You may have seen my byline here a few times, but I am sure I have never said much about my background.
But as is happens, I run a marketing organization called Impact Analytics (www.impactanalytics.com). We specialize in “aggressive” email marketing, which means that we might send as many as several emails per day (between news content and advertising) to an ever-shifting email base. Our clients send over 5 billion emails per year, 100% legal opt-in, NOT spam.
Small businesses can benefit greatly from email marketing, and it is surprisingly easy.
First, let’s distinguish between two different kinds of lists. You may have one or both.
Customer List – These are people who are your current customers, who have purchased some from you. And they will be worth several times their last purchase in the future, because you and EVERY experienced small business person know that it is much easier to sell to your existing customers than it is to acquire a new customer.
Treat these folks with kid gloves, like family, you want to be very careful that they do not unsubscribe from your list. Only send information to them that will benefit them. Don’t send too often, make them glad to hear from you. You may even consider sending an “insiders” newsletter that speaks to their needs. Content is everything, easy on the solicitations.
Marketing List – These are leads that come in from people who are not your customers yet. The emails could be people coming from your website, Facebook page or other lead generation activities.

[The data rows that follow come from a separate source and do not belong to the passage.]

(** * The Packs pack: formulas and sync tables of [src/packs/pack.ts]

    A shallow embedding of the formulas registered by [pack.ts] (Pack,
    SyncPacks, SyncMyPacks with its update path, SourceCode and the two
    [propertyOptions] dispatchers), followed by the properties the
    specification states about them.

    The formulas are [async] JavaScript functions.  They are embedded in a
    small monad that records, in program order, every effect the formula
    causes (fetches issued, asynchronous jobs started, joins awaited) next to
    the value it returns or the error it throws.  Everything the formulas
    import and that this repository does not define in [pack.ts] (the SDK, the
    host's fetcher, the helpers and constants modules) is collected in one
    record, [Env], over which the whole development is parameterised. *)

From Stdlib Require Import String Ascii List ZArith Bool Arith Lia DecimalString.
Import ListNotations.
Local Open Scope string_scope.
Local Open Scope list_scope.
Set Warnings "-register-all".

(* ------------------------------------------------------------------------- *)
(** ** JavaScript values *)

Module Js.

(** JSON values.  [undefined] is the [None] of [option json]. *)
Inductive json : Type :=
| JNull
| JBool (b : bool)
| JNum (n : Z)
| JStr (s : string)
| JArr (elems : list json)
| JObj (props : list (string * json)).

(** Property lookup in an object literal, first binding wins. *)
Fixpoint assoc {A : Type} (k : string) (ps : list (string * A)) : option A :=
  match ps with
  | [] => None
  | (k', v) :: rest => if String.eqb k k' then Some v else assoc k rest
  end.

(** [v.k] on a value that is not null: own property of an object,
    [undefined] on primitives (arrays are only read through [as_array]). *)
Definition get (k : string) (v : json) : option json :=
  match v with
  | JObj ps => assoc k ps
  | _ => None
  end.
(** C4: the indices of the table are ranked by ascending collinearity score
    (the sum of the distances to the guess and to the target), equal scores
    in index order, and [findHint] answers the first entry of the ranking
    that passes the checks of the loop that returns it; that entry has the
    least score among the entries passing those checks, the least index on
    a tie.  The scores are compared as numbers, by [>=]. *)
Theorem findHint_ranking (table : PuzzleData num) (guess : string)
    (gameState : GameState num) (dim : nat) (guessEmbedding : list num) :
  let this := new_PuzzleManager table in
  let n := length (hint_embeddings table) in
  uniform_dimension dim table gameState ->
  getEmbedding this guess = Some guessEmbedding ->
  (forall scores,
      map_slots (collinearityScore guessEmbedding (targetEmbedding gameState))
        (hint_embeddings table) = Ok scores ->
      consistent_on (comparefn scores) (seq 0 (length scores))
      /\ differences_tell_order scores) ->
  exists scores ranking w,
    map_slots (collinearityScore guessEmbedding (targetEmbedding gameState))
      (hint_embeddings table) = Ok scores
    /\ Forall2 (score_of guessEmbedding (targetEmbedding gameState))
         (hint_embeddings table) scores
    /\ rankIndices this guessEmbedding gameState = Ok ranking
    /\ ranking ≡ₚ seq 0 n
    /\ StronglySorted (ascending scores) ranking
    /\ findHint this guess gameState = Ok w
    /\ ((exists pre idx post,
            ranking = pre ++ idx :: post
            /\ constrained_candidate this guessEmbedding gameState idx w
            /\ (forall j w', j ∈ pre ->
                  ~ constrained_candidate this guessEmbedding gameState j w')
            /\ (forall j w',
                  constrained_candidate this guessEmbedding gameState j w' ->
                  j = idx \/ ascending scores idx j))
        \/ ((forall j w',
                ~ constrained_candidate this guessEmbedding gameState j w')
            /\ exists pre idx post,
                ranking = pre ++ idx :: post
                /\ admissible this gameState idx w
                /\ (forall j w', j ∈ pre -> ~ admissible this gameState j w')
                /\ (forall j w',
                      (j < n)%nat -> admissible this gameState j w' ->
                      j = idx \/ ascending scores idx j))
        \/ ((forall j w', (j < n)%nat -> ~ admissible this gameState j w')
            /\ w = "unknown")).
Proof.
  intros this n Hu Hg Hnum.
  destruct (findHint_ranking_by_comparator table guess gameState dim
              guessEmbedding Hu Hg (fun scores Hs => proj1 (Hnum scores Hs)))
    as (scores & ranking & w & Hscores & Hof & Hrank & Hperm & Hsorted
        & Hw & Hfirst).
  fold this in Hrank, Hw, Hfirst. fold n in Hperm, Hfirst.
  destruct (Hnum scores Hscores) as [_ Hd].
  assert (Hlen : length scores = n).
  { symmetry. exact (Forall2_length _ _ _ Hof). }
  assert (Hin : forall i, i ∈ ranking -> (i < length scores)%nat).
  { intros i Hi. rewrite Hperm in Hi. apply elem_of_seq in Hi. lia. }
  assert (Hleast : forall idx j,
             idx ∈ ranking -> (j < n)%nat ->
             j = idx \/ ranked (comparefn scores) idx j ->
             j = idx \/ ascending scores idx j).
  { intros idx j Hidx Hj [->|Hr]; [left; reflexivity|right].
    apply ranked_ascending; [exact Hd|exact (Hin idx Hidx)|lia|exact Hr]. }
  exists scores, ranking, w. split_and!; try done.
  { apply StronglySorted_ascending; assumption. }
  destruct Hfirst as [(pre & idx & post & Heq & Hc & Hpre & Hmin)
                     |[(Hnone & pre & idx & post & Heq & Ha & Hpre & Hmin)
                      |Hlast]].
  - left. exists pre, idx, post. split_and!; try done.
    intros j w' Hc'. apply Hleast; [| |exact (Hmin j w' Hc')].
    + rewrite Heq. apply elem_of_app. right. left.
    + exact (constrained_candidate_in_range _ _ _ _ _ Hc').
  - right. left. split; [exact Hnone|].
    exists pre, idx, post. split_and!; try done.
    intros j w' Hj Ha'. apply Hleast; [|exact Hj|exact (Hmin j w' Hj Ha')].
    rewrite Heq. apply elem_of_app. right. left.
  - right. right. exact Hlast.
Qed.

End HintFacts.

(** In exact arithmetic the ranking is by [<=] on the scores. *)
Section ExactRanking.
Local Open Scope R_scope.
Import Puzzle.

Lemma exact_sorts_after (scores : list (option R)) (i j : nat) (x y : R) :
  scores !! i = Some (Some x) -> scores !! j = Some (Some y) ->
  (sorts_after (comparefn scores) i j = true <-> y < x).
Proof.
  intros Hi Hj. unfold sorts_after, comparefn. rewrite Hi, Hj. simpl.
  rewrite Rltb_true. lra.
Qed.

Lemma exact_ranked (scores : list (option R)) (i j : nat) (x y : R) :
  scores !! i = Some (Some x) -> scores !! j = Some (Some y) ->
  (ranked (comparefn scores) i j <-> x <= y /\ (x = y -> (i < j)%nat)).
Proof.
  intros Hi Hj. unfold ranked.
  rewrite <- !not_true_iff_false.
  rewrite (exact_sorts_after scores i j x y Hi Hj).
  rewrite (exact_sorts_after scores j i y x Hj Hi).
  split.
  - intros [Hle Htie]. split; [lra|]. intros ->. apply Htie. lra.
  - intros [Hle Htie]. split; [lra|]. intros Hge. apply Htie. lra.
Qed.
(** * mcp_server.py: the Snowflake CSV upload tool

    A shallow embedding of [src/mcp_server.py]: the start-up configuration
    gate (module top level), the tool [upload_csv_to_snowflake] and the
    [__main__] block, followed by the properties the specification states
    about them.

    The program is glue around external libraries (dotenv, pandas, the
    Snowflake connector, FastMCP).  Those are not part of the repository;
    they appear here as an interface of oracles over an abstract state of
    the outside world, so every theorem holds for every behaviour of the
    libraries.  Python's own semantics (exceptions and [except] clauses,
    truthiness, f-strings, dict literals, [str.upper]) is written out. *)

From Stdlib Require Import String Ascii DecimalString.
From Stdlib Require Import List ZArith NArith Bool Lia.
Import ListNotations.

Set Implicit Arguments.

(* ------------------------------------------------------------------ *)
(** ** Python values *)

(** A Python [str] is a sequence of Unicode code points. *)
Definition str : Type := list N.

(** An ASCII literal of the source text. *)
Definition lit (s : string) : str := map N_of_ascii (list_ascii_of_string s).

Definition str_eq_dec : forall a b : str, {a = b} + {a <> b} :=
  list_eq_dec N.eq_dec.

Definition str_eqb (a b : str) : bool := if str_eq_dec a b then true else false.

(** [str(n)] for an [int]. *)
Definition str_of_Z (z : Z) : str := lit (NilZero.string_of_int (Z.to_int z)).

(** The values that travel through the tool: result-dict entries, fetched
    rows and data-frame cells.  [VOther] is any other object, carried by the
    text [str()] gives for it. *)
Inductive pyval : Type :=
| VNone
| VBool (b : bool)
| VInt (z : Z)
| VStr (s : str)
| VOther (text : str).

(** [str(v)], which is what an f-string field [{v}] inserts. *)
Definition py_str (v : pyval) : str :=
  match v with
  | VNone => lit "None"
  | VBool true => lit "True"
  | VBool false => lit "False"
  | VInt z => str_of_Z z
  | VStr s => s
  | VOther text => text
  end.

(** [os.getenv] returns [Optional[str]]; an f-string field shows [None]. *)
Definition fmt_opt (o : option str) : str :=
  match o with
  | Some s => s
  | None => lit "None"
  end.

(** [not x] for an [Optional[str]]: [None] and the empty string are falsy. *)
Definition py_not (o : option str) : bool :=
  match o with
  | None => true
  | Some [] => true
  | Some (_ :: _) => false
  end.
Definition TeamLeader_productions (db : DB) (self : TeamLeader)
  : gmap Z Production :=
  one_to_many Production_team_leader_id (TeamLeader_user_id self)
    (tbl_production db).

Definition TeamLeader_attendances (db : DB) (self : TeamLeader)
  : gmap Z Attendance :=
  one_to_many Attendance_team_leader_id (TeamLeader_user_id self)
    (tbl_attendance db).

Definition Member_attendances (db : DB) (self : Member) : gmap Z Attendance :=
  one_to_many Attendance_member_id (Member_user_id self) (tbl_attendance db).

Definition Shift_productions (db : DB) (self : Shift) : gmap Z Production :=
  one_to_many Production_shift_id (Shift_id self) (tbl_production db).

Definition Shift_attendances (db : DB) (self : Shift) : gmap Z Attendance :=
  one_to_many Attendance_shift_id (Shift_id self) (tbl_attendance db).

Definition Production_losses (db : DB) (self : Production) : gmap Z Loss :=
  one_to_many Loss_production_id (Production_id self) (tbl_loss db).

Definition LossReason_losses (db : DB) (self : LossReason) : gmap Z Loss :=
  one_to_many Loss_loss_reason_id (LossReason_id self) (tbl_loss db).

Definition AttendanceType_attendances (db : DB) (self : AttendanceType)
  : gmap Z Attendance :=
  one_to_many Attendance_attendance_type_id (AttendanceType_id self)
    (tbl_attendance db).

(** [uselist=False] *)

Definition User_admin (db : DB) (self : User) : option Admin :=
  tbl_admin db !! User_sap_id self.

Definition User_plant_admin (db : DB) (self : User) : option PlantAdmin :=
  tbl_plant_admin db !! User_sap_id self.

Definition User_planner (db : DB) (self : User) : option Planner :=
  tbl_planner db !! User_sap_id self.

Definition User_team_leader (db : DB) (self : User) : option TeamLeader :=
  tbl_team_leader db !! User_sap_id self.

You want to hit them hard with offers they can take advantage of. Your best shot of converting a lead into a customer is in the first couple of weeks. Even a small purchase, even a purchase at a LOSS is good if you have a mature process for upselling them later. Unlike emails on your customer list, emails on marketing lists are easy to replace. If they unsubscribe at high rates, just get more. Understand your ROI calculations, cost per lead vs lifetime value of a lead.
You may find that it is worthwhile to extend your relationship with these folks. You can do this by publishing an occasional newsletter, and sending your sales information as part of the email. If you are hardcore, you can start a relevant news site and send out content every day (one our Impact Analytics‘ specialties). It is a “reciprocity” process — if you provide good content, then your email list will tolerate a higher level of sales pitch. Try to keep the ratio no higher than one to one.
Some other tips:
Small lists – If you have a small list, say less than 10,000 and you only want to send a couple of times per month, try Mail Chimp. It is easy to use, has a number of great templates, and is cost effective.
Aggressive lists – If you want to be more aggressive, sending an email every day, Mailchimp will kick you out, since they are very sensitive to aggressive programs. You will need a more specialized email platform. We use DMS (www.dmsgs.com), which gives you many options you will need, include dedicated IP addresses, reputation management, registration of your name in various whitelisting programs and much more. You will need this kind of support to run a truly aggressive program, but the rewards are huge.
We had a customer a few years ago (I can’t share current data, but we have current stories equally spectacular), who was earning over $400,000 per MONTH from a list of about 500,000.
List Rental – If you have a decent budget and want a lot of leads very quickly or want to acquire a great many new customers in a short time, you may consider “renting” a list. Renting simply means that you pay a fee to send your advertising through someone else’s lead list.
However, you must be very careful with this since there are a lot of people trying to rent essentially dead lists. To remedy this (if you have no one to trust), you may want to consider a CPA arrangement. CPA means cost per “action” which could mean that the list owner is compensated based on sales generated to you. Later when you have confidence in the list you can rent CPM, or cost per thousand, and get a better rate.
We use a company called Emailabilities (www.emailabilities.com). These are folks who work with some of the biggest and some of the smallest names in the business, and who are intent on developing long term relationships. We have known the people there for over 14 years, and trust them implicitly.